3) - « 1100 à peine » : en fait 1141 m pour le sommet du Brocken (massif du Harz) sur lequel Paul et Marthe grimpaient à l’occasion de la Nuit de Walpurgis (voir notamment les lettres des 11 mai 1915 et 1er mai 1917).
4) - « Timavid » : en fait, Timahdite, poste construit par le bataillon de Paul (sans lui) pendant l’été 1915, à 1815 m d’altitude, en défense de la bourgade du même nom. Situé à 30 km à vol d’oiseau à l’est-sud-est d’Aïn Leuh, ce poste permet de contrôler la route reliant Meknès à Erfoud (par Azrou et Midelt) c’est-à-dire de bloquer d’éventuels mouvements de jonction des deux rebellions en cours, celle du Tafilalt (ou Tafilalet, dans le centre du Maroc oriental) et celle du Pays des Zayanes (ou Zaër Zaïane, dans le centre du Maroc occidental, à l’ouest et au nord-ouest de Khénifra).
5) - « Becrit » : en fait Bekrite, petit poste à 25 km à vol d’oiseau au sud-sud-est d’Aïn Leuh, en pleine forêt, effectivement le plus élevé du Maroc à plus de 2 000 m d’altitude.
6) - « Azrou » : ville à 20 km à vol d’oiseau au nord-nord-est d’Aïn Leuh. Il faut faire ce crochet vers le nord pour y emprunter la route Azrou-Timahdite.
7) - « Hébri » : en fait El Herri, lieu de sinistre mémoire pour la Légion qui y subit le 13 novembre 1914, face aux rebelles Zayanes, l’une des plus humiliantes défaites de son histoire (plus de 600 Légionnaires tués, soit un soldat sur deux et 4 officiers sur 5 parmi les membres de la colonne Laverdure).
8) - « les bicots » : Paul ignore-t-il vraiment qu’il s’agit de Marocains patriotes ?
9) - « quelques centaines de km de longueur » : effectivement, cette forêt du Moyen Atlas traverse en diagonale tout le Maroc, sur une distance de plus de 900 km, puis se prolonge en Algérie jusqu’au nord de la Tunisie par la forêt de l’Atlas tellien.
10) - « Ougnies » : en fait Ougmès, à 5 km au nord-est d’Azrou, sur la route d’Ifrane donc à 25 km à vol d’oiseau au nord-est d’Aïn Leuh.

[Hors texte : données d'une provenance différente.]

Lemma shape_calm p p' : calm p p' -> shape p -> shape p'.
Proof.
  intros Hc [Hm Hn Hf Hs Hh Hk]. pose proof Hc as [Em Ef [Eh El] Ec Eha _]. split; rewrite ?Em, ?Ef, ?Ec, ?Eh, ?El; auto.
  - intros k s. rewrite Hm. split; [intros (f & E & <-); destruct (calm_frame_r _ _ _ _ Hc E) as (f' & ? & ? & _); by exists f'|intros (f & E & <-); destruct (calm_frame _ _ _ _ Hc E) as (f' & ? & ? & _); by exists f'].
  - intros s. by rewrite Hf, (calm_none _ _ _ Hc).
  - unfold occupied in *. by rewrite Em.
Qed.

(** * The clock *)

Definition evictable p s : Prop := exists f, frame_at p s = Some f /\ fr_pins f <= 0.

Lemma evictable_calm p p' s : calm p p' -> evictable p s -> evictable p' s.
Proof. intros Hc (f & E & Hp). destruct (calm_frame_r _ _ _ _ Hc E) as (f' & ? & _ & _ & ? & _). exists f'. split; [done|lia]. Qed.

Lemma sweep_spec n : forall p cand v p', (forall c, cand = Some c -> evictable p c) -> sweep n p cand = (v, p') -> calm p p' /\ (forall c, v = Some c -> evictable p' c).
Proof.
  induction n as [|n IH]; intros p cand v p' Hc; [by intros [= <- <-]|]. cbn [sweep]. set (q := set_hand p _). assert (calm p q) as Hq by apply calm_hand.
  assert (forall q' cand', calm p q' -> (forall c, cand' = Some c -> evictable q' c) -> sweep n q' cand' = (v, p') -> calm p p' /\ (forall c, v = Some c -> evictable p' c)) as Hgo. { intros q' cand' Hq' Hc' E. apply IH in E as [H1 H2]; [|done]. split; [by etransitivity|done]. }
  assert (forall c, cand = Some c -> evictable q c) as Hcq by (intros c Ec; by eapply evictable_calm, Hc).
  destruct (frame_at q (pl_hand p)) as [f|] eqn:Ef; [|by apply Hgo]. destruct (Z.ltb_spec 0 (fr_pins f)) as [Hp|Hp]; [by apply Hgo|].
  assert (evictable q (pl_hand p)) as Hv by (by exists f). destruct (fr_referenced f).
  - apply Hgo; [etransitivity; [exact Hq|by apply calm_set]|]. intros c Ec. by eapply evictable_calm, Hcq; [apply calm_set|].
  - destruct (fr_dirty f); cbn [negb]; [apply Hgo; [done|]; intros c; destruct cand as [c'|]; [by apply Hcq|by intros [= <-]]|]. intros [= <- <-]. split; [done|]. by intros c [= <-].
Qed.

11) - « Colonel » : le Colonel Aubert, mobilisé au Maroc depuis 1908 à la tête du 14e Bataillon de Tirailleurs sénégalais, également chef (depuis 1914) du Groupe mobile de Taza (auquel Paul participa plusieurs fois) s’illustra par la prise de contrôle de force, en novembre 1917, par ce même groupe mobile, de deux points hauts dominant Taza au sud-ouest et au sud-sud-est (le Toumzit et le Bou Guerba) tenus par les Rhiatas rebelles. Cette bataille acheva - temporairement - le contrôle par les Français du couloir de l’Innaouen (ou « couloir de Taza ») et valut au Colonel Aubert d’être élevé au grade de Général commandant la subdivision de Taza.
12) - « nous n’avons pas eu un seul coup de fusil » : ce « nous » désigne exclusivement le groupe d’Aïn Leuh, et non l’ensemble des troupes françaises au Maroc, qui sont alors soumises aux deux foyers de rébellion du Tafilalt (ou Tafilalet) et du Pays Zayane (voir note ci-dessus concernant « Timavid »), ainsi qu’à des escarmouches locales sanglantes comme celle que provoqua l’occupation par les Français des points hauts dominant le sud de Taza.
13) - « l’événement » : la grossesse imprévue de Marthe, qui a alors 37 ans..
14) - « armistice avec l’Allemagne » : le décret sur la paix a été pris par le gouvernement révolutionnaire le 15 novembre 1917, le cessez-le-feu a été proclamé entre la Russie et les puissances centrales le 26, l’armistice pour une durée de 2 mois est signé le lendemain de cette lettre, le 5 décembre 1917, avec un effet rétroactif à compter du 15 novembre (l’échec des négociations reportera la paix - signée à Brest-Litovsk - au 3 mars 1918).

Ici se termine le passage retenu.